Motivation: Human clinical projects typically require a priori statistical power analyses. Towards this end, we sought to build a flexible and interactive power analysis tool for microarray studies integrated into our public domain HCE 3.5 software package. We then sought to determine if probe set algorithms or organism type strongly influenced power analysis results.

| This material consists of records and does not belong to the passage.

(* ===== verification/LogQueries.v ===== *)
(** LogQueries: the log queries return what was indexed.

    The index entries of a log lie in families, by address, by topic and by block, which
    all continue with the position of the log ([base], [pos_bytes]). [holds] relates the
    database to a map from positions to logs; indexing inserts into the map and a scan of
    a family lists its logs in the order of the chain. *)
From stdpp Require Import sorting.
From S2P Require Import Prelude Eth Schema KeySpace KV Storage Batch PrefixOps.
From S2P Require Import StorageFacts StorageProps StorageReads Instances AddressIndex Logs.

Abbreviation position := (Z * Z * Z)%type.

Definition pos (l : Log) : position := (l_BlockNumber l, l_TxIndex l, l_Index l).

Definition pos_bytes (p : position) : bytes :=
  let '(b, t, i) := p in fmt_0d 20 b ++ lit "/" ++ fmt_0d 6 t ++ lit "/" ++ fmt_0d 6 i.

(** The numbers print on their widths: six digits for the indexes. *)
Definition pos_fits (p : position) : Prop :=
  let '(b, t, i) := p in is_u64 b /\ fits6 t /\ fits6 i.

Lemma pos_before p q : pos_fits p -> pos_fits q -> log_before p q ->
  bytes_ltb (pos_bytes p) (pos_bytes q) = true.
Proof.
  destruct p as [[b1 t1] i1], q as [[b2 t2] i2]. unfold pos_fits, fits6, pos_bytes.
  intros (Hb1%u64_fits20 & Ht1 & Hi1) (Hb2%u64_fits20 & Ht2 & Hi2) [?|[-> [?|[-> ?]]]].
  - apply fmt_0d_ltb; lia.
  - rewrite !bytes_ltb_app. apply fmt_0d_ltb; lia.
  - rewrite !bytes_ltb_app. rewrite <- (app_nil_r (fmt_0d 6 i1)), <- (app_nil_r (fmt_0d 6 i2)).
    apply fmt_0d_ltb; lia.
Qed.

Lemma log_before_total p q : log_before p q \/ p = q \/ log_before q p.
Proof.
  destruct p as [[b1 t1] i1], q as [[b2 t2] i2]. unfold log_before.
  destruct (Z.lt_total b1 b2) as [?|[->|?]]; [tauto| |tauto].
  destruct (Z.lt_total t1 t2) as [?|[->|?]]; [tauto| |tauto].
  destruct (Z.lt_total i1 i2) as [?|[->|?]]; tauto.
Qed.

Lemma pos_ltb p q : pos_fits p -> pos_fits q ->
  bytes_ltb (pos_bytes p) (pos_bytes q) = true <-> log_before p q.
Proof.
  intros Hp Hq. split; [|by apply pos_before]. intros Hlt.
  destruct (log_before_total p q) as [?|[<-|Hb]]; [done| |].
  - by rewrite bytes_ltb_irrefl in Hlt.
  - apply pos_before in Hb; [|done..]. pose proof (bytes_ltb_trans _ _ _ Hlt Hb) as H.
    by rewrite bytes_ltb_irrefl in H.
Qed.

Results: The HCE 3.5 power analysis tool was designed to import any pre-existing Affymetrix microarray project, and interactively test the effects of user-defined definitions of alpha (significance), beta (1-power), sample size and effect size. The tool generates a filter for all probe sets or more focused ontology-based subsets, with or without noise filters that can be used to limit analyses of a future project to appropriately powered probe sets. We studied projects from three organisms (Arabidopsis, rat, human), and three probe set algorithms (MAS5.0, RMA, dChip PM/MM). We found large differences in power results based on probe set algorithm selection and noise filters. RMA provided high sensitivity for low numbers of arrays, but this came at a cost of high false positive results (24% false positive in the human project studied). Our data suggest that a priori power calculations are important for both experimental design in hypothesis testing and hypothesis generation, as well as for the selection of optimized data analysis parameters.
Availability: The Hierarchical Clustering Explorer 3.5 with the interactive power analysis functions is available at www.cs.umd.edu/hcil/hce or www.cnmcresearch.org/bioinformatics.